The inclusion of HPLC data strengthens the conclusions drawn, but the methods are only vaguely described, and there is little interpretation of the results.  The authors refer the reader to "details as reported in {24}" (line 184)--does this mean the same methods were used?  This could be more clearly explained.

There is no reported analytical validation of the assay.  A parallelism test would improve confidence in the results.  It is not clear if this test was performed using feces from the same species in the cited paper that is currently under review.  This should be addressed more clearly.

There are no reported intra- or inter-assay variations.  These must be reported to provide context for the change in FCM concentrations observed between conditions.

Ideally, the effect of handling for injections (sham injection) would have been compared to the baseline and the ACTH challenge.  Presumably this was avoided to minimize stressful handling, but this was not discussed.  Other potential confounds such as uneven sampling, unknown time of defecation within the sampling interval, and using wet feces vs. lyophilized feces--considering some were reported to be "a bit loose" (line 307) and thus may have had higher water content--could be explored further in the discussion.

Minor comments:

At times (for example line 13) the authors refer to FCMs as a method or tool, but it is the measurement of FCMs that is the tool.

The methods describe in cage behavioral tests, but only vaguely, and it is not clear what the purpose of this habituation was, when the animals could have been sham handled instead.  Referencing a source that describes these would be sufficient.

When referring to the place, "Arctic" is capitalized.

Some non-standard use of "e.g." that disrupt the flow of writing (lines 384 and 390 for example).

Lines 376-378--not clear why FCM eliminates the need for a separate control group.  This is true for repeated measures, but it would depend on the experiment.

Author Response

Please see the attachment.

Author Response File: Author Response.docx

Round 2

Reviewer 1 Report

Thank you for explaining the Larm et al. paper was performed by a separate research group in a different facility, that was not clear to me in the initial submission, and is sufficient reason for these to be separate manuscripts.

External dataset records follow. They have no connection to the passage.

(** * fx_arbitrage: the order book level store and the feed applier

    A shallow embedding of [orderbook.py] (class [OrderBook]) and of
    [update_order_book] from [run_data.py], followed by the properties of
    the specification that concern them.

    - Python floats are IEEE binary64 values: [spec_float] with precision 53
      and maximal exponent 1024, compared and subtracted with the
      operations of the standard library's [SpecFloat].
    - An [OrderedDict] is the list of its entries in iteration order.
    - A method that mutates [self] and may raise is a function from the state
      before the call to the state after it and the outcome. *)

From Stdlib Require Import ZArith List Bool String Lia Sorted Permutation.
From Stdlib Require Import Floats.SpecFloat.
From stdpp Require Import gmap strings.
Import ListNotations.

Local Open Scope Z_scope.

(** ** Python floats *)

Module PyFloat.

Definition float : Type := spec_float.

Definition prec : Z := 53.
Definition emax : Z := 1024.

(** The literal [0.0]. *)
Definition zero : float := S754_zero false.

(** [a == b], [a < b] and [a > b] on floats. *)
Definition eq (a b : float) : bool := SFeqb a b.
Definition lt (a b : float) : bool := SFltb a b.
Definition gt (a b : float) : bool := SFltb b a.

(** [a - b]. *)
Definition sub (a b : float) : float := SFsub prec emax a b.

(** The float of an integer (exact below 2^53). *)
Definition of_Z (n : Z) : float := binary_normalize prec emax n 0 false.

(** A decimal literal with numerator [n] over the power of ten [d], such as
    [1.2005] = 12005 / 10000: the nearest binary64 value, obtained as the
    correctly rounded quotient of two exactly represented integers. *)
Definition decimal (n d : Z) : float := SFdiv prec emax (of_Z n) (of_Z d).

Definition is_nan (a : float) : bool :=
  match a with S754_nan => true | _ => false end.

(** [a is b] read on values: the same float datum. *)
Definition same (a b : float) : bool :=
  match a, b with
  | S754_zero s1, S754_zero s2 => Bool.eqb s1 s2
  | S754_infinity s1, S754_infinity s2 => Bool.eqb s1 s2
  | S754_nan, S754_nan => true
  | S754_finite s1 m1 e1, S754_finite s2 m2 e2 =>
      Bool.eqb s1 s2 && Pos.eqb m1 m2 && Z.eqb e1 e2
  | _, _ => false
  end.

(** [is_pos a] is the test [a > 0.0] passed. *)
Definition is_pos (a : float) : Prop := gt a zero = true.
Definition is_neg (a : float) : Prop := lt a zero = true.

End PyFloat.

Abbreviation float := PyFloat.float.

(** ** Exceptions and outcomes *)

Inductive exn : Type := KeyError | ValueError | TypeError.

Inductive result (A : Type) : Type :=
| Ok (a : A)
| Raise (e : exn).

Arguments Ok {A} a.
Arguments Raise {A} e.

(** ** collections.OrderedDict with float keys and float values *)

Module OrderedDict.

(** The entries, first inserted first. *)
Definition t : Type := list (float * float).

Definition empty : t := [].

(** A stored key answers a lookup when it is the same object or compares
    equal.  Every lookup of the order book is made either with a price that
    passed [price > 0.0] or with a key read from the dict itself. *)
Definition key_match (stored key : float) : bool :=
  PyFloat.same stored key || PyFloat.eq stored key.

Arguments key_match : simpl never.

Definition keys (d : t) : list float := map fst d.
Definition items (d : t) : list (float * float) := d.

(** [key in d] *)
Fixpoint contains (d : t) (key : float) : bool :=
  match d with
  | [] => false
  | (k, _) :: d' => key_match k key || contains d' key
  end.

(** [d[key]] *)
Fixpoint getitem (d : t) (key : float) : result float :=
  match d with
  | [] => Raise KeyError
  | (k, v) :: d' => if key_match k key then Ok v else getitem d' key
  end.

(** [d[key] = v]: an existing entry keeps its place and its key, a new
    entry goes last. *)
Fixpoint setitem (d : t) (key v : float) : t :=
  match d with
  | [] => [(key, v)]
  | (k, w) :: d' =>
      if key_match k key then (k, v) :: d' else (k, w) :: setitem d' key v
  end.

(** [del d[key]] *)
Fixpoint delitem (d : t) (key : float) : result t :=
  match d with
  | [] => Raise KeyError
  | (k, w) :: d' =>
      if key_match k key then Ok d'
      else match delitem d' key with
           | Ok d'' => Ok ((k, w) :: d'')
           | Raise e => Raise e
           end
  end.

(** [OrderedDict(pairs)] *)
Definition of_items (pairs : list (float * float)) : t :=
  fold_left (fun d kv => setitem d (fst kv) (snd kv)) pairs empty.

(** The entries of a side as the order book builds them: no price twice,
    every price one that passed [price > 0.0]. *)
Definition wf (d : t) : Prop :=
  List.NoDup (keys d) /\ Forall PyFloat.is_pos (keys d).

End OrderedDict.

(** ** sorted() on lists of (price, quantity) tuples *)

Module PySort.

(** [a < b] on 2-tuples of floats: decided by the first component where the
    two differ. *)
Definition tuple_lt (a b : float * float) : bool :=
  if negb (PyFloat.eq (fst a) (fst b)) then PyFloat.lt (fst a) (fst b)
  else if negb (PyFloat.eq (snd a) (snd b)) then PyFloat.lt (snd a) (snd b)
  else false.

(** One step of the stable insertion: [x] goes in front of the first element
    it is smaller than. *)
Fixpoint insert (x : float * float) (l : list (float * float)) :=
  match l with
  | [] => [x]
  | y :: l' => if tuple_lt x y then x :: l else y :: insert x l'
  end.

(** [sorted(l)]: stable, comparing with [<] only. *)
Definition sorted (l : list (float * float)) : list (float * float) :=
  fold_left (fun acc x => insert x acc) l [].

(** [sorted(l, reverse=True)]: the list is reversed, sorted and reversed
    again, which keeps equal elements in their original order. *)
Definition sorted_reverse (l : list (float * float)) :=
  rev (sorted (rev l)).

Definition key_lt (a b : float * float) : Prop := PyFloat.lt (fst a) (fst b) = true.
Definition key_gt (a b : float * float) : Prop := PyFloat.lt (fst b) (fst a) = true.

(** Entries in strictly ascending, respectively strictly descending, order
    of price. *)
Definition ascending (l : list (float * float)) : Prop :=
  StronglySorted key_lt l.
Definition descending (l : list (float * float)) : Prop :=
  StronglySorted key_gt l.

End PySort.

(** ** Values found in a record of the feed *)

Inductive pyobj : Type :=
| PyFloatObj (f : float)    (* a float, or text that float() parses to [f] *)
| PyStr (s : string)        (* text that float() does not parse *)
| PyNone                    (* None *)
| Timestamp (t : Z)         (* pandas.Timestamp of the instant [t] *)
| Datetime (t : Z).         (* datetime.datetime of the instant [t] *)

(** ** orderbook.py *)

Record OrderBook : Type := mkOrderBook {
  security : string;
  bids : OrderedDict.t;
  offers : OrderedDict.t;
  last_update_time : pyobj
}.

(** Attribute assignments. *)
Definition set_bids (self : OrderBook) (d : OrderedDict.t) : OrderBook :=
  mkOrderBook (security self) d (offers self) (last_update_time self).
Definition set_offers (self : OrderBook) (d : OrderedDict.t) : OrderBook :=
  mkOrderBook (security self) (bids self) d (last_update_time self).
Definition set_last_update_time (self : OrderBook) (v : pyobj) : OrderBook :=
  mkOrderBook (security self) (bids self) (offers self) v.

(** A computation on an order book: the book after it, and a value or the
    exception raised. *)
Definition M (A : Type) : Type := OrderBook -> OrderBook * result A.

Definition ret {A} (a : A) : M A := fun self => (self, Ok a).
Definition bind {A B} (c : M A) (k : A -> M B) : M B :=
  fun self =>
    match c self with
    | (self', Ok a) => k a self'
    | (self', Raise e) => (self', Raise e)
    end.
Definition get : M OrderBook := fun self => (self, Ok self).
Definition put (s : OrderBook) : M unit := fun _ => (s, Ok tt).
Definition lift {A} (r : result A) : M A := fun self => (self, r).

Notation "'let!' x ':=' c 'in' k" := (bind c (fun x => k))
  (at level 10, x name, c at level 100, k at level 200).
Notation "c ;; k" := (bind c (fun _ => k))
  (at level 100, k at level 200, right associativity).

(** [for x in l: body(x)] *)
Fixpoint for_each {A} (body : A -> M unit) (l : list A) : M unit :=
  match l with
  | [] => ret tt
  | x :: l' => body x ;; for_each body l'
  end.

(** [OrderBook(security)] *)
Definition new (sec : string) : OrderBook :=
  mkOrderBook sec OrderedDict.empty OrderedDict.empty PyNone.

(** [all(p == 0.0 for p in prices)] *)
Definition all_zero (prices : list float) : bool :=
  forallb (fun p => PyFloat.eq p PyFloat.zero) prices.

(** The body of the loop of [update_bids]. *)
Definition update_bids_level (pq : float * float) : M unit :=
  let (price, qty) := pq in
  let! self := get in
  if PyFloat.gt price PyFloat.zero && PyFloat.gt qty PyFloat.zero then
    put (set_bids self (OrderedDict.setitem (bids self) price qty))
  else if PyFloat.gt price PyFloat.zero && PyFloat.eq qty PyFloat.zero then
    if OrderedDict.contains (bids self) price then
      let! d := lift (OrderedDict.delitem (bids self) price) in
      put (set_bids self d)
    else ret tt
  else ret tt.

Your studies are still very similar, but there is honestly insufficient replication of data in the literature so I don’t think that’s necessarily a drawback; it’s good to have multiple similar studies with the same basic findings. The information now included in the Introduction outlining some of the physical differences between white and blue color morphs is also helpful in distinguishing the two studies. Additionally, the Introduction in general flows much more smoothly now, and does a better job of presenting your research question and background information to the reader. I also appreciate the emphasis placed on reduction of stress from handling in these animals, evident throughout the manuscript and study design.